Brief: Only one stretch of the data below is wanted: the lines from the one with "intros Hs Hroom Hb Hmax Henc Hfirst." through the one with "Inductive round : sched", repeated exactly.

The input:
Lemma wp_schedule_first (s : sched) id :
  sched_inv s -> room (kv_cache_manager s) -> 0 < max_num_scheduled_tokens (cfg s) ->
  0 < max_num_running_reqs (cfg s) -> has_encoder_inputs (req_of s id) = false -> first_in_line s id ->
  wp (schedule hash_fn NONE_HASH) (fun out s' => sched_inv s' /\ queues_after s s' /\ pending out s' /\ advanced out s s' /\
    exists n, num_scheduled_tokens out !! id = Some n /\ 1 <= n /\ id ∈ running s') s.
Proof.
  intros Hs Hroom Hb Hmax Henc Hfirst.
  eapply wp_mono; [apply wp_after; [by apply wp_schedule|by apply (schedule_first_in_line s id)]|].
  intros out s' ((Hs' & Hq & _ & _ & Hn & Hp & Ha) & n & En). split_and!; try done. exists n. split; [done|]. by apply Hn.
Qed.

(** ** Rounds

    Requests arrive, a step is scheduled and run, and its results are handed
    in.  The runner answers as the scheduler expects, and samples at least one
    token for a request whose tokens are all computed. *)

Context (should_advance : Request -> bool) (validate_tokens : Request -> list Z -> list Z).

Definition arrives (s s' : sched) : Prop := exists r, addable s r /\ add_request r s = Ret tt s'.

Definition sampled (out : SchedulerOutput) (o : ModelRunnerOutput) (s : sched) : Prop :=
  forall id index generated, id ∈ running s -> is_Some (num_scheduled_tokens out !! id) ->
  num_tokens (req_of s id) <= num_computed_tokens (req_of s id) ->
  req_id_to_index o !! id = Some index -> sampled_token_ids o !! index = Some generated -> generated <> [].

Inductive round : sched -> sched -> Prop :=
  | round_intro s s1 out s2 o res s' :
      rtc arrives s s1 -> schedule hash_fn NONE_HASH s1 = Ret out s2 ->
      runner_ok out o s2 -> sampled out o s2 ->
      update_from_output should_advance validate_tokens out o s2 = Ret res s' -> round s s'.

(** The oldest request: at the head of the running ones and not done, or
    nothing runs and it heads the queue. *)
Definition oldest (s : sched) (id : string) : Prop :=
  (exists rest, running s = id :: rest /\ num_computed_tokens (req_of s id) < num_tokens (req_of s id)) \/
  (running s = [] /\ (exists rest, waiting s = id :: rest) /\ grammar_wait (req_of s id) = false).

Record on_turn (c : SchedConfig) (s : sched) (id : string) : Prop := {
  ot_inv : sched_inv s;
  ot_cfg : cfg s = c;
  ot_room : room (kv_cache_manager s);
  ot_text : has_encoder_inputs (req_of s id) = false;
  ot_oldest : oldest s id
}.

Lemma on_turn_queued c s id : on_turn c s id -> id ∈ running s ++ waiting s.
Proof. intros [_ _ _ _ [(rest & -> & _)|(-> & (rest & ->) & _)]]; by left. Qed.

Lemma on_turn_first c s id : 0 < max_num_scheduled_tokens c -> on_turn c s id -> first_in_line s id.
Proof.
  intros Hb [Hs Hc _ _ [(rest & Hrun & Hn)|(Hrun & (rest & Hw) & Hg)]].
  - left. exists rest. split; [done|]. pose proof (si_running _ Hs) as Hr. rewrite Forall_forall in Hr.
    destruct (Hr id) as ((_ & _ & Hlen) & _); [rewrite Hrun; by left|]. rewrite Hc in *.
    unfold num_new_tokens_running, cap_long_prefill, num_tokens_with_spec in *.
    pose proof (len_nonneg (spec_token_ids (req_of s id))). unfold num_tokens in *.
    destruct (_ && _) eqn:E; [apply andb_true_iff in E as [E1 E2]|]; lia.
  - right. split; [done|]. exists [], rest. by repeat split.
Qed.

* * *

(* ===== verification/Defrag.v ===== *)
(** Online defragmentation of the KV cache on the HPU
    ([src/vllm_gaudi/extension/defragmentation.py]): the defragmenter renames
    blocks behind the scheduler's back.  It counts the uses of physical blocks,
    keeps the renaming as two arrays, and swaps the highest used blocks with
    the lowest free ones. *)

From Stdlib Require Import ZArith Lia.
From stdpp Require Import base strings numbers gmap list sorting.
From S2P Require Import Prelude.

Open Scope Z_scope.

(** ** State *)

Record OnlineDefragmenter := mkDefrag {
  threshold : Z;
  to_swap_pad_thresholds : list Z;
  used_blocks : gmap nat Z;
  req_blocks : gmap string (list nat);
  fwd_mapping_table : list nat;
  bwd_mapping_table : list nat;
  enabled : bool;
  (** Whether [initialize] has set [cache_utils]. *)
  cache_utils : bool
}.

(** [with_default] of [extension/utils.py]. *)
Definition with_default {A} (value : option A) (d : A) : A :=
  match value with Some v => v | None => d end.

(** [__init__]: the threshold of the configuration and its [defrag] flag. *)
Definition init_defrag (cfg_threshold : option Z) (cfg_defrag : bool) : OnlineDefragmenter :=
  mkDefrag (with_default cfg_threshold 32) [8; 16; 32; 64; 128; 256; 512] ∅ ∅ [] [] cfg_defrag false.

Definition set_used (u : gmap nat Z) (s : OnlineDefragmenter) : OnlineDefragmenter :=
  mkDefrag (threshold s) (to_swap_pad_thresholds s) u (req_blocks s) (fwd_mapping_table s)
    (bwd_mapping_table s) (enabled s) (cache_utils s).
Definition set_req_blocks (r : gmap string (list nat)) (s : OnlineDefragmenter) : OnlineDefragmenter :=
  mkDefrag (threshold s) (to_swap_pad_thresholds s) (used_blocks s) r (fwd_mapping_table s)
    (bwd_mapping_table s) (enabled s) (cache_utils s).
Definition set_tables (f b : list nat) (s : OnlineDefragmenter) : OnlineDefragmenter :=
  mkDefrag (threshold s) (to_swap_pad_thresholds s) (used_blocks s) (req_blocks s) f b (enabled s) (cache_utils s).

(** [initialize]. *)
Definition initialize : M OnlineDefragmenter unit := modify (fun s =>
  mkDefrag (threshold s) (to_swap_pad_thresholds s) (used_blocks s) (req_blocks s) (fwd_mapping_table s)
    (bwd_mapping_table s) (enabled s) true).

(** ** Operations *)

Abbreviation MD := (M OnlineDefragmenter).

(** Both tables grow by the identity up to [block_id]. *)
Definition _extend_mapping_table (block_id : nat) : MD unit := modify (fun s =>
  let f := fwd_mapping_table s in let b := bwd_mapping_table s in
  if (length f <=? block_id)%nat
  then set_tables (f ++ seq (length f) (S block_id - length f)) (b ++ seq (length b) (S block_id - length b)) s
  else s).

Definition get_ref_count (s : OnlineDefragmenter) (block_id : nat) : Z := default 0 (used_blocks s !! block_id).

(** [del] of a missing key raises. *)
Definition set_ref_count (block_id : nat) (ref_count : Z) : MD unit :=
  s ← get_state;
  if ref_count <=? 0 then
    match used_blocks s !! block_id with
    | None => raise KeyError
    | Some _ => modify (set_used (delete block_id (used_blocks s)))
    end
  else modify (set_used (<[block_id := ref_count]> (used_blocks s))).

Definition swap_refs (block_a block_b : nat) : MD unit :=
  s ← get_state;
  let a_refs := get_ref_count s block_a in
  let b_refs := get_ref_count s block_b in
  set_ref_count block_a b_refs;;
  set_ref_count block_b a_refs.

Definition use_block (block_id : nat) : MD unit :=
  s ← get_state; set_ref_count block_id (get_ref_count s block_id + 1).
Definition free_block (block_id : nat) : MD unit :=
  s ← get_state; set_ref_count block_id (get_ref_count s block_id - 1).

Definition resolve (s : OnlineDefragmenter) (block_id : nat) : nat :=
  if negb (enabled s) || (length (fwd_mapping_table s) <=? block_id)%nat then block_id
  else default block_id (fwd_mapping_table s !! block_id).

==

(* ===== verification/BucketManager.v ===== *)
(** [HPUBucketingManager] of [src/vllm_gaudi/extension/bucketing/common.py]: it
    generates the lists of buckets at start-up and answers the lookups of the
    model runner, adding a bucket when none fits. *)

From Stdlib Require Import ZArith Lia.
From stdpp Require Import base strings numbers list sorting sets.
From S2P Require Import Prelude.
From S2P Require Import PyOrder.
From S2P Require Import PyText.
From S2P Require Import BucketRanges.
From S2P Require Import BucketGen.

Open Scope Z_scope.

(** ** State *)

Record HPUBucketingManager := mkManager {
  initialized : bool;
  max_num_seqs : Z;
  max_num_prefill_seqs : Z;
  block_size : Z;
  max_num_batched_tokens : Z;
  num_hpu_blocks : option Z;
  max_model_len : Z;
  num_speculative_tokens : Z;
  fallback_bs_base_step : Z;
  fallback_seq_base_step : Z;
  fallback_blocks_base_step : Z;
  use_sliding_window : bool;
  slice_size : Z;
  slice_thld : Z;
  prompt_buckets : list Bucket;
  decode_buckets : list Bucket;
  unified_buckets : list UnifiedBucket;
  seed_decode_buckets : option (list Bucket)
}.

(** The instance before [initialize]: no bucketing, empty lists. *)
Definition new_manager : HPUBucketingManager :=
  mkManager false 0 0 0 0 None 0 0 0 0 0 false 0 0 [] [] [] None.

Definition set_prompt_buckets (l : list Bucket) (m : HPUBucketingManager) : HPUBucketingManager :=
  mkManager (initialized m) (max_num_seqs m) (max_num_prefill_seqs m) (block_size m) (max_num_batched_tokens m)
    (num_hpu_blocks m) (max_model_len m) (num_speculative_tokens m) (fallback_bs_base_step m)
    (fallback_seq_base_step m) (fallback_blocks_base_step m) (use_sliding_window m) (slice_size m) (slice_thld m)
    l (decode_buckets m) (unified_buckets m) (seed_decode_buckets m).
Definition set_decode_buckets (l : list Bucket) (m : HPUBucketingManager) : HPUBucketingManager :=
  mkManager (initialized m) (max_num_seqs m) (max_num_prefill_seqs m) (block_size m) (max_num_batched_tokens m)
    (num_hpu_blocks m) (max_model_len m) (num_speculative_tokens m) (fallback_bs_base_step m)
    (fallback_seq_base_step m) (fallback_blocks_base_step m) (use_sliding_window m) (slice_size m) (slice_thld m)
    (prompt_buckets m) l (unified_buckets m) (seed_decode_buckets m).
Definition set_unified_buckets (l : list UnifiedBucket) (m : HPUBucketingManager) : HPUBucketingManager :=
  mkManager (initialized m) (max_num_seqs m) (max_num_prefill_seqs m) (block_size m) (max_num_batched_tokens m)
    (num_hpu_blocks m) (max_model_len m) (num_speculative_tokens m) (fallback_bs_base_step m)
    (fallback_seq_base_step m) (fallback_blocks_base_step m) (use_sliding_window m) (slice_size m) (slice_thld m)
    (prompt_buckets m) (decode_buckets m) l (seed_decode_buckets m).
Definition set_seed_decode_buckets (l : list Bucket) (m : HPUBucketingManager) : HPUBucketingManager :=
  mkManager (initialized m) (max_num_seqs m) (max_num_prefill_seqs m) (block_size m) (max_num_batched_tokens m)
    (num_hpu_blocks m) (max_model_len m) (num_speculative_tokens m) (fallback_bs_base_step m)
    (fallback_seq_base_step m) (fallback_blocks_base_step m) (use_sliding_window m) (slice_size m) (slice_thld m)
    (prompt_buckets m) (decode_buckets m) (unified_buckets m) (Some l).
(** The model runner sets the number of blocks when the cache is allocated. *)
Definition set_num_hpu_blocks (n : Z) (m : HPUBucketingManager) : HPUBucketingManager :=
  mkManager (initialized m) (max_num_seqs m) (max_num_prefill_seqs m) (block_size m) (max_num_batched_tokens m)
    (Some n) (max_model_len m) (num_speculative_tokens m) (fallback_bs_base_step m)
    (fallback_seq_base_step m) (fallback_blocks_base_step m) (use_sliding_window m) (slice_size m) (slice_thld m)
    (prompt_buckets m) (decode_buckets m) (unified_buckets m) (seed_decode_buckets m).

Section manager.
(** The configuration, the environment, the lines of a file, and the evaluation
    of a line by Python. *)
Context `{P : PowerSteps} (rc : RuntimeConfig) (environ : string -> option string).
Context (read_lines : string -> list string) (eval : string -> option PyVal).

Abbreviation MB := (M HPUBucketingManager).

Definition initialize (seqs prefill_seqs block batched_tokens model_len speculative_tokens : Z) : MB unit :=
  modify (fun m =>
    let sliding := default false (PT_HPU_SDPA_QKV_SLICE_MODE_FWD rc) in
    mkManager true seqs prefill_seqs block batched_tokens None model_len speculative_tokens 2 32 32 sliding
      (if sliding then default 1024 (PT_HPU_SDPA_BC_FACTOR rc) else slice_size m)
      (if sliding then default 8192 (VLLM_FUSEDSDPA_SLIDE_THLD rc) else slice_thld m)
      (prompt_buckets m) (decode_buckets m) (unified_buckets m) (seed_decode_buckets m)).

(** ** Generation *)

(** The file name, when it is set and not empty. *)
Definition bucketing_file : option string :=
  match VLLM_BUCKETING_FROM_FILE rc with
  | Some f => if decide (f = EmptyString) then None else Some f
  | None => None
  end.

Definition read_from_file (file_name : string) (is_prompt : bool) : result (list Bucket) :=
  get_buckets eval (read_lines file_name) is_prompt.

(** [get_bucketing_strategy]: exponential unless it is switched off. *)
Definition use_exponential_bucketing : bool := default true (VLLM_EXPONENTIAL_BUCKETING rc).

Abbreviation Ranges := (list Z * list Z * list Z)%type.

Exercise answer:
  intros Hs Hroom Hb Hmax Henc Hfirst.
  eapply wp_mono; [apply wp_after; [by apply wp_schedule|by apply (schedule_first_in_line s id)]|].
  intros out s' ((Hs' & Hq & _ & _ & Hn & Hp & Ha) & n & En). split_and!; try done. exists n. split; [done|]. by apply Hn.
Qed.

(** ** Rounds

    Requests arrive, a step is scheduled and run, and its results are handed
    in.  The runner answers as the scheduler expects, and samples at least one
    token for a request whose tokens are all computed. *)

Context (should_advance : Request -> bool) (validate_tokens : Request -> list Z -> list Z).

Definition arrives (s s' : sched) : Prop := exists r, addable s r /\ add_request r s = Ret tt s'.

Definition sampled (out : SchedulerOutput) (o : ModelRunnerOutput) (s : sched) : Prop :=
  forall id index generated, id ∈ running s -> is_Some (num_scheduled_tokens out !! id) ->
  num_tokens (req_of s id) <= num_computed_tokens (req_of s id) ->
  req_id_to_index o !! id = Some index -> sampled_token_ids o !! index = Some generated -> generated <> [].

Inductive round : sched -> sched -> Prop :=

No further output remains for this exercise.